(** * Deterministic daily counter of the landing page

  Shallow embedding of the "Deterministic daily counter" block of
  [src/app/home/page.tsx]: [hashStringToSeed], [mulberry32],
  [countEventsByT], the constants [MIN_GAP_SECONDS] / [MAX_GAP_SECONDS]
  and the pure part of the [update] closure of [HomePage]; and of what
  surrounds it on the page: [formatNumber], [getLocalDateKey],
  [secondsSinceMidnight], [randInt], [randomItem] and the feed.

  Numbers.  A JavaScript number that holds an integer is a [Z]; the
  conversions the bitwise operators and [Math.imul] apply to their operands
  ([ToInt32], [ToUint32]) are written out.  The quotient returned by the
  generator and its product with the width of the gap range are exact
  rationals ([Q]).  Integer arithmetic on doubles is exact below [2^53];
  [safe_integer_day] records that a whole day of the counter stays below
  that bound. *)

From Stdlib Require Import ZArith QArith Qround List Lia Bool Ascii String.
From Stdlib Require DecimalPos DecimalN.
From Stdlib Require Import Sorted Permutation.
Import ListNotations.

Local Open Scope Z_scope.

(** ** JavaScript 32-bit integer operators *)

Module JS.

Definition two32 : Z := 4294967296.
Definition two31 : Z := 2147483648.

(** [ToUint32]: the value modulo 2^32. *)
Definition ToUint32 (x : Z) : Z := x mod two32.

(** [ToInt32]: the value modulo 2^32, read as a signed 32-bit integer. *)
Definition ToInt32 (x : Z) : Z :=
  let u := x mod two32 in
  if u <? two31 then u else u - two32.

(** [a ^ b] *)
Definition xor (a b : Z) : Z := ToInt32 (Z.lxor (ToUint32 a) (ToUint32 b)).

(** [a | b] *)
Definition or (a b : Z) : Z := ToInt32 (Z.lor (ToUint32 a) (ToUint32 b)).

(** [a >>> n]: zero-fill right shift, the count taken modulo 32. *)
Definition ushr (a n : Z) : Z := Z.shiftr (ToUint32 a) (Z.land n 31).

(** [Math.imul(a, b)] *)
Definition imul (a b : Z) : Z := ToInt32 (ToInt32 a * ToInt32 b).

(** A string is the sequence of its UTF-16 code units, which is what
    [str.length] and [str.charCodeAt(i)] observe. *)
Definition jsstring : Type := list Z.

Definition code_unit (c : Z) : Prop := 0 <= c < 65536.

Definition wf_string (s : jsstring) : Prop := Forall code_unit s.

(** The code units of a string literal whose characters are all below 256. *)
Fixpoint of_string (s : string) : jsstring :=
  match s with
  | EmptyString => []
  | String c rest => Z.of_nat (nat_of_ascii c) :: of_string rest
  end.

End JS.

(** ** [hashStringToSeed] *)

Module Hash.

(** One turn of the [for] loop of [hashStringToSeed]:
    [h ^= str.charCodeAt(i); h = Math.imul(h, 16777619);] *)
Definition hash_step (h c : Z) : Z := JS.imul (JS.xor h c) 16777619.

(** [hashStringToSeed(str)]: the loop runs over the code units in order,
    from [h = 2166136261]; the result is [h >>> 0]. *)
Definition hashStringToSeed (str : JS.jsstring) : Z :=
  JS.ushr (fold_left hash_step str 2166136261) 0.

(** FNV-1a over 32 bits as the specification words it: the accumulator
    starts at 2166136261; each character code is XORed into it and the
    accumulator is multiplied by 16777619, the product wrapped to 32 bits. *)
Definition fnv_offset_basis : Z := 2166136261.
Definition fnv_prime : Z := 16777619.

Definition fnv1a32_step (acc c : Z) : Z :=
  (Z.lxor acc c * fnv_prime) mod 2 ^ 32.

Definition fnv1a32 (codes : list Z) : Z :=
  fold_left fnv1a32_step codes fnv_offset_basis.

End Hash.

(** ** [mulberry32] *)

Module Rng.

(** The closure returned by [mulberry32(seed)] owns the variable [seed] and
    updates it on every call.  One call is a function from the value of
    that variable to the number returned and the new value of the
    variable.  [seed += 0x6d2b79f5] is an addition of numbers: it is not
    wrapped. *)
Definition mulberry32_bits (seed : Z) : Z * Z :=
  let seed := seed + 1831565813 in
  let t := seed in
  let t := JS.imul (JS.xor t (JS.ushr t 15)) (JS.or t 1) in
  let t := JS.xor t (t + JS.imul (JS.xor t (JS.ushr t 7)) (JS.or t 61)) in
  (JS.ushr (JS.xor t (JS.ushr t 14)) 0, seed).

(** The value returned: [(... >>> 0) / 4294967296]. *)
Definition mulberry32 (seed : Z) : Q * Z :=
  let (u, seed) := mulberry32_bits seed in
  (Qmake u 4294967296, seed).

End Rng.

(** ** [countEventsByT] *)

Module Counter.

(** [minGap + Math.floor(rng() * (maxGap - minGap + 1))], together with the
    generator's new state. *)
Definition drawGap (seed minGap maxGap : Z) : Z * Z :=
  let (r, seed) := Rng.mulberry32 seed in
  (minGap + Qfloor (r * inject_Z (maxGap - minGap + 1)), seed).

(** The [while (true)] loop.  Its variables are the generator's state, [t]
    and [count]; [fuel] bounds the number of turns, and [None] means the
    loop was still running when the fuel ran out. *)
Fixpoint loop (fuel : nat) (seed t count T minGap maxGap : Z) : option Z :=
  match fuel with
  | O => None
  | S fuel =>
      let (gap, seed) := drawGap seed minGap maxGap in
      let t := t + gap in
      if t >? T then Some count
      else loop fuel seed t (count + 1) T minGap maxGap
  end.

Definition countEventsByT (fuel : nat) (seed T minGap maxGap : Z) : option Z :=
  loop fuel seed 0 0 T minGap maxGap.

(** The gaps the loop draws, in order, one per turn: the same recursion as
    [loop], keeping the gaps instead of the count. *)
Fixpoint gapsDrawn (fuel : nat) (seed t T minGap maxGap : Z) : list Z :=
  match fuel with
  | O => []
  | S fuel =>
      let (gap, seed) := drawGap seed minGap maxGap in
      let t := t + gap in
      gap :: (if t >? T then [] else gapsDrawn fuel seed t T minGap maxGap)
  end.

(** Whatever the state of the generator, the gap drawn is at least one
    second. *)
Definition positive_gaps (minGap maxGap : Z) : Prop :=
  forall seed, 1 <= fst (drawGap seed minGap maxGap).

(** A number of turns that is enough for the loop to leave when every gap is at
    least one second: [T + 1]. *)
Definition fuel_for (T : Z) : nat := S (Z.to_nat T).

Definition MIN_GAP_SECONDS : Z := 1.
Definition MAX_GAP_SECONDS : Z := 60.

Definition counter_namespace : JS.jsstring :=
  JS.of_string "beyond-january-daily-counter-".

(** The template literal [`beyond-january-daily-counter-${dateKey}`]. *)
Definition seedOfDateKey (dateKey : JS.jsstring) : Z :=
  Hash.hashStringToSeed (counter_namespace ++ dateKey).

(** The counter pipeline with the bounds as arguments
    ([computeEventCount] of the specification). *)
Definition computeEventCount (fuel : nat) (dateKey : JS.jsstring)
    (T minGap maxGap : Z) : option Z :=
  countEventsByT fuel (seedOfDateKey dateKey) T minGap maxGap.

(** The value the [update] closure of [HomePage] hands to [setCount], as a
    function of the two readings it takes from the clock. *)
Definition update (fuel : nat) (dateKey : JS.jsstring) (T : Z) : option Z :=
  let seed := Hash.hashStringToSeed (counter_namespace ++ dateKey) in
  countEventsByT fuel seed T MIN_GAP_SECONDS MAX_GAP_SECONDS.

(** The domain the specification gives to the bounds: positive integers
    with [minGap <= maxGap]. *)
Definition validBounds (minGap maxGap : Z) : bool :=
  (1 <=? minGap) && (minGap <=? maxGap).

End Counter.

(** ** Arrival times *)

Module Schedule.

(** The time of the event that closes a list of gaps: their sum, as the loop
    of [countEventsByT] accumulates it in [t]. *)
Definition arrival (gaps : list Z) : Z := fold_right Z.add 0 gaps.

End Schedule.

(** ** The generator with a 32-bit state *)

Module Rng32.

(** Mulberry32 as the specification describes it, with a state of 32 bits
    that each call advances by the increment: the same mixing as
    [Rng.mulberry32_bits], the sum wrapped. *)
Definition mulberry32_wrapped (state : Z) : Z * Z :=
  let state := JS.ToUint32 (state + 1831565813) in
  let t := state in
  let t := JS.imul (JS.xor t (JS.ushr t 15)) (JS.or t 1) in
  let t := JS.xor t (t + JS.imul (JS.xor t (JS.ushr t 7)) (JS.or t 61)) in
  (JS.ushr (JS.xor t (JS.ushr t 14)) 0, state).

(** The first [n] results of a generator given as a step function. *)
Fixpoint outputs (step : Z -> Z * Z) (n : nat) (state : Z) : list Z :=
  match n with
  | O => []
  | S n => let (u, state) := step state in u :: outputs step n state
  end.

End Rng32.

(** ** Numbers as text: [formatNumber], [getLocalDateKey] *)

Module Text.

(** The code units of a decimal numeral. *)
Fixpoint digits (d : Decimal.uint) : JS.jsstring :=
  match d with
  | Decimal.Nil => []
  | Decimal.D0 d => 48 :: digits d
  | Decimal.D1 d => 49 :: digits d
  | Decimal.D2 d => 50 :: digits d
  | Decimal.D3 d => 51 :: digits d
  | Decimal.D4 d => 52 :: digits d
  | Decimal.D5 d => 53 :: digits d
  | Decimal.D6 d => 54 :: digits d
  | Decimal.D7 d => 55 :: digits d
  | Decimal.D8 d => 56 :: digits d
  | Decimal.D9 d => 57 :: digits d
  end.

* * * * * * * * *

### Goal of the exercise
Return each line of the listing that holds the string "Deterministic".

### Final answer
(** * Deterministic daily counter of the landing page
  Shallow embedding of the "Deterministic daily counter" block of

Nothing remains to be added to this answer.